Secondo il ricercatore, il meccanismo della truffa è mirato in particolare agli utenti alle prime armi. Il QR code incluso nella confezione avrebbe dovuto indirizzare le vittime al download di una versione malevola dell’app Ledger Live, che avrebbe mostrato un finto “Genuine Check” superato con successo. Seguendo le istruzioni a schermo, gli utenti avrebbero finito per cedere le proprie seed phrase agli attaccanti, consentendo loro di svuotare i fondi in qualsiasi momento.
Analizzando il firmware, il ricercatore ha messo il chip in boot mode: inizialmente il dispositivo si è identificato come un Nano S Plus 7704 con un numero seriale associato. Al termine della sequenza di avvio, tuttavia, è comparso il nome di un altro produttore: Espressif Systems, un’azienda cinese di semiconduttori quotata in borsa e con sede a Shanghai.

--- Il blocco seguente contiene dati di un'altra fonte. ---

(* ===== verification/Finality.v ===== *)
(** * Finality ([src/linear/src/finality.rs], [src/linear/src/caribina])

    A block can carry an anchor: an ANS-104 data item signed by the key its
    proof of work commits.  A node enforces verified anchors according to its
    mode.  SHA-384 and Ed25519 come from third-party crates. *)

From Stdlib Require Import String DecimalString.
From S2P Require Import Prelude Units Serial Externals Transaction Merkle Block Store Consensus Validation.

(** ** Configuration *)

Inductive FinalityMode := NativeMode | Always | Signaled.

#[export] Instance FinalityMode_eq_dec : EqDecision FinalityMode.
Proof. solve_decision. Defined.

Definition FINALITY_CARIBNIA : Z := 0x01.
Definition FINALITY_MONERO : Z := 0x02.
Definition FINALITY_SIGNALED : Z := 0x04.

Record FinalityConfig := {
  fin_mode : FinalityMode; caribina_enabled : bool; monero_enabled : bool;
  monero_min_confirmations : Z; monerod_url : option bytes; accept_unverified_merge_blocks : bool
}.

Definition FinalityConfig_default : FinalityConfig := {|
  fin_mode := Always; caribina_enabled := true; monero_enabled := false; monero_min_confirmations := 3;
  monerod_url := None; accept_unverified_merge_blocks := false |}.

Definition should_anchor (c : FinalityConfig) : bool :=
  negb (bool_decide (fin_mode c = NativeMode)) && caribina_enabled c.

Definition should_anchor_monero (c : FinalityConfig) : bool :=
  negb (bool_decide (fin_mode c = NativeMode)) && monero_enabled c.

Definition should_enforce (c : FinalityConfig) (block_flags : Z) : bool :=
  match fin_mode c with
  | NativeMode => false
  | Always => true
  | Signaled => negb (Z.land block_flags FINALITY_SIGNALED =? 0)
  end.

Definition mine_flags (c : FinalityConfig) : Z :=
  let f1 := if should_anchor c then Z.lor 0 FINALITY_CARIBNIA else 0 in
  let f2 := if should_anchor_monero c then Z.lor f1 FINALITY_MONERO else f1 in
  if bool_decide (fin_mode c = Signaled) then Z.lor f2 FINALITY_SIGNALED else f2.

(** ** Data items ([data_item.rs]) *)

(** The laws are what the signature scheme documents: fixed lengths, and a
    signature verifies under the key of its signer. *)
Class Signatures := {
  sha384 : bytes -> bytes;
  secret : Type;
  public_key : secret -> bytes;
  ed_sign : secret -> bytes -> bytes;
  ed_verify : bytes -> bytes -> bytes -> bool;
  public_key_length : forall sk, bytes_wf 32 (public_key sk);
  ed_sign_length : forall sk m, length (ed_sign sk m) = 64%nat;
  ed_sign_verifies : forall sk m, ed_verify (public_key sk) m (ed_sign sk m) = true
}.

L’episodio si inserisce in un contesto di crescente sofisticazione delle truffe rivolte agli utenti che optano per la self-custody. All’inizio di questo mese, oltre 50 vittime sono state ingannate inducendole a rivelare le proprie seed phrase tramite una falsa app Ledger Live apparsa sull’App Store di Apple. Le vittime hanno subito perdite complessive per 9,5 milioni di dollari prima che Apple rimuovesse l’app malevola.